I’ve never seen a film so candid about adolescence, I grew up watching films like American Pie where the problem was not getting laid which seemed so far removed from my life at the time I couldn’t really relate to it, and when I did, it was something you could easily talk about. The problems the breakfast club have are ones you never usually talk about it, this makes their temporary friendship in the film the more significant, and one you can connect with.
Most films based in school are often skewed and don’t represent the true essence of what it’s like, take Twilight for example, a superficial smorgasbord of bullshit that is as believable as the concept of vampires. Other light hearted affairs show school to be this kooky balls out fun filled party and The Breakfast Club shows it as it really is, lonely.
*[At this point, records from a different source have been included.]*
Definition empty_process : Client.process :=
  {| Client.base_ := 4096; Client.round_robin := 0; Client.client_memory_offset_acc := 0; Client.memory_ := ∅ |}.

(** In the second turn the memory is zero: both requests are finished. *)
Definition two_turns : list (list input) :=
  [[Build_input ∅ 0 [1; 2; 3; 4; 5] 7; Build_input ∅ 1 [6; 7; 8; 9; 10] 7];
   [Build_input ∅ 0 [1; 2; 3; 4; 5] 7; Build_input ∅ 1 [6; 7; 8; 9; 10] 7];
   [Build_input ∅ 0 [1; 2; 3; 4; 5] 7; Build_input ∅ 1 [6; 7; 8; 9; 10] 7]].

Lemma clientThreadLoop_invariant_witness :
  CheckArgs two_slots = Ret tt /\
  exists p1 t1 p2 t2,
    start_thread two_slots empty_process (Client.make 0) (RESP_GET_SERVER_THREADIDS, [0; 1]) = Ret (p1, t1) /\
    clientThreadLoop 64 two_slots p1 t1 two_turns = Ret (p2, t2) /\ length (running_rpc_ids t2) = 2%nat /\
    tp t2 + Z.of_nat (busy (running_rpc_ids t2)) = Client.rpcIDAcc_ (client_ t2).
Proof.
  split; [done|].
  destruct (clientThreadLoop_invariant 64 two_slots 2 empty_process (Client.make 0) [0; 1] two_turns)
    as (p1 & t1 & p2 & t2 & H1 & H2 & H3 & H4); [done|done|done|by repeat constructor; cbn; lia|by vm_compute|].
  exists p1, t1, p2, t2. split; [exact H1|]. split; [exact H2|]. split; [exact H3|]. exact (si_count _ _ _ H4).
Defined.

Lemma cut_off_stops_all_witness :
  cut_off_rounds 3 [0; 1; 2] [false; false; false] = Ret ([true; true; true], 2%nat).
Proof.
  destruct (cut_off_stops_all [0; 1; 2] [false; false; false] 3) as (fl & HR & ->);
    [done|by vm_compute; repeat constructor; set_solver|repeat constructor; cbn; lia| |cbn; lia|exact HR].
  intros [|[|[|i]]] Hi; [done..|cbn in Hi; lia].
Defined.
End Concrete.
(* ===== verification/ServerMain.v ===== *)
(** * Starting a server (main of src/ps/petps_server.cc, src/base/factory.h)

    [main] chooses the engine and its configuration from the flags, creates the
    engine through the factory, loads and checks the data if it is asked to, and
    starts the service.  The theorems: which engine names end in a started
    server, and that a server which was started with preload answers a GET of
    loaded keys with their embeddings. *)

From stdpp Require Import base numbers list gmap strings.
From Stdlib Require Import ZArith Lia SpecFloat.
From S2P Require Import Prelude Doubles ShmCommon SimpleMalloc MallocApi PetKV PetKVSpec PetKVProps Epoch Array Engines.
From S2P Require Import EnginesSpec Ps PsSpec LoadDB.

(** ** base/factory.h *)

Module Factory.
Section Factory.
Context {A T : Type}.

(** [creators()]; [None]: a null pointer. *)
Notation creators := (gmap string (option (A -> outcome T))).

(** FACTORY_REGISTER: the first registration of a key stays. *)
Definition register (cs : creators) (key : string) (f : A -> outcome T) : creators :=
  match cs !! key with
  | Some _ => cs
  | None => <[key := Some f]> cs
  end.

(** [creators()[key]] enters a null pointer for a key that is not there;
    without a creator the process exits. *)
Definition NewInstance (cs : creators) (key : string) (args : A) : creators * outcome T :=
  match cs !! key with
  | Some (Some f) => (cs, f args)
  | Some None => (cs, Err CheckFailed)
  | None => (<[key := None]> cs, Err CheckFailed)
  end.
End Factory.
End Factory.

(** ** main *)

Module Main.

Record Flags := Build_Flags {
  db : string;
  key_space_m : Z;
  warmup_ratio : spec_float;
  warmup_thread_num : Z;
  thread_num : Z;
  preload : bool;
  check_all_inserted : bool;
  use_dram : bool;
  exit_ : bool;
  value_size : Z
}.

(** BaseKVConfig; [None]: not initialized. *)
Record BaseKVConfig := Build_BaseKVConfig {
  c_value_size : Z;
  hash_size : option Z;
  pool_size : option Z;
  num_threads : Z;
  capacity : Z;
  path : string;
  hash_name : string
}.

Definition GB : Z := 1024 * 1024 * 1024.

(** The engine that is created, the number of loading threads and the fields
    of the configuration that depend on the engine: suffix of the path,
    hash_name, hash_size and pool_size. *)
Record choice := Build_choice {
  ch_db : string;
  ch_warmup : Z;
  ch_path : string;
  ch_hash : option (string * Z);
  ch_pool : option Z
}.
(* ===== verification/KvBench.v ===== *)
(** * The benchmark of an engine (src/kv_engine/benchmark_kv_engine.cc)

    [main] chooses and creates an engine, loads it, makes a reader of keys for
    every thread, starts the threads, waits until all have announced
    themselves in [tp], lets them go with [start_flag], prints the growth of the
    counters every second and stops and joins the threads after
    [running_seconds] lines.  The threads and [main] share [tp], the two flags
    and the engine; a run is a list of events, one step of one of them each.

    The theorems here: which flags get as far as an engine, and that the keys of
    the readers are loaded keys.  [KvBenchRuns] is about the runs. *)

From stdpp Require Import base numbers list gmap strings.
From Stdlib Require Import ZArith Lia SpecFloat.
From S2P Require Import Prelude Doubles Zipf Ps PsSpec LoadDB ServerMain.

(** sample_reader.h *)
Class SampleReader (R : Type) := fillArray : R -> outcome (R * list Z).

#[export] Instance Zipfian_reader : SampleReader ZipfianSampleReader.reader := ZipfianSampleReader.fillArray.

Module KvBench.
Import Main.
(* ===== verification/PetKVEngine.v ===== *)
(** * The engine of the server: KVEnginePetKV behind a parameter server

    KVEnginePetKV implements the interface of an engine ([BaseKVLaws]): what
    the loading and serving theorems need of the engine follows from the
    refinement of PetMultiKV and from the room in the allocators.  Then the
    engine on new files, a server that runs on it, and what the memory that the
    constructor provides is enough for. *)

From stdpp Require Import base numbers list gmap strings.
From Stdlib Require Import ZArith Lia SpecFloat.
From S2P Require Import Prelude PetHashDict PetHashInv PetHashOps PetHashSpec ShmCommon.
From S2P Require Import MemoryPool MemoryPoolInv MemoryPoolSpec MemoryPoolRecover MallocApi PoolProps PoolRoom.
From S2P Require Import Epoch Recycle PetKV PetKVSpec PetKVProps PetMultiKVSpec Engines EnginesSpec.
From S2P Require Import Array Ps PsSpec LoadDB ServerMain.

(** ** The laws of the engine *)

Section Laws.
Import KVEnginePetKV.
Context {M : Type} `{!MallocApi M} `{!MallocLaws M} `{!MallocRoom M}.
Context (cfg : PetKVData.Config) (bits : Z) (Hcfg : config_bits cfg bits) (hash : Z -> Z -> Z).
Context (prefetch_method : Z) (Hpm : prefetch_method = 0 \/ prefetch_method = 1).
Implicit Types (e : kv (M := M)) (C : gmap Z (list Z)).

Notation GetShard := (PetMultiKV.GetShard hash).

(** [n] new values of [size] bytes fit in a shard: the allocator has the blocks,
    and the index stays below its maximal load. *)
Definition index_room (s : PetKV.petkv M) (n : Z) : Prop :=
  (PetHash.size_ (PetKV.dict_ s) + n - 1) * 100 < PetHash.capacity_ (PetKV.dict_ s) * 90.

Definition value_room (s : PetKV.petkv M) (size : Z) : Z := m_room (PetKV.shm_malloc_ s) size.

Definition shard_room (s : PetKV.petkv M) (size n : Z) : Prop :=
  m_accepts (PetKV.shm_malloc_ s) size /\ n <= value_room s size /\ index_room s n.

(** The keys of [keys] that go to shard [i]. *)
Definition shard_load e (keys : list Z) (i : nat) : Z := occ (Z.of_nat i) (GetShard e <$> keys).

Definition multi_room e (size : Z) (keys : list Z) : Prop :=
  0 <= size < 2 ^ 31 /\ size mod 4 = 0 /\
  forall i s, PetMultiKV.shm_kv_ e !! i = Some s -> shard_room s size (shard_load e keys i).

Definition engine_holds e C : Prop :=
  multi_wf cfg bits hash e /\ PetMultiKV.multi_pre_known_value_size_ e = 0 /\ multi_contents cfg e = C /\
  forall k v, C !! k = Some v -> Z.of_nat (length v) < 2 ^ 31 /\ Z.of_nat (length v) mod 4 = 0.

Lemma dict_size (s : PetKV.petkv M) :
  kv_wf cfg bits s -> PetHash.size_ (PetKV.dict_ s) = Z.of_nat (size (contents cfg s)).
Proof.
  intros Hs. rewrite (size_map _ (dw_core _ _ (kw_dict _ _ _ Hs))). unfold contents. by rewrite map_size_fmap.
Qed.

(** One value more in a shard: what is left. *)
Record one_more (s s' : PetKV.petkv M) (size : Z) : Prop := {
  om_accepts : m_accepts (PetKV.shm_malloc_ s') size;
  om_value : value_room s' size = value_room s size - 1;
  om_index : forall n, index_room s' n <-> index_room s (1 + n);
  om_pre : PetKV.pre_known_value_size_ s' = PetKV.pre_known_value_size_ s;
  om_cap : PetHash.capacity_ (PetKV.dict_ s') = PetHash.capacity_ (PetKV.dict_ s)
}.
It’s not all bad though, and as Judd Nelson pumps his fist it gives you the magical hope that you might just get the…oh wait I’m 23. Still, I loved this film, it’s my kind of thing, it’s not Back to the Future but what is? I suppose the moniker “better than Teen Wolf” will do. So now I begin a voyage of other John Hughes films, treading ever so carefully on the most treacherous of them all, Ferris Bueller’s day off. Expect a post soon about how freaking awesome I thought it was.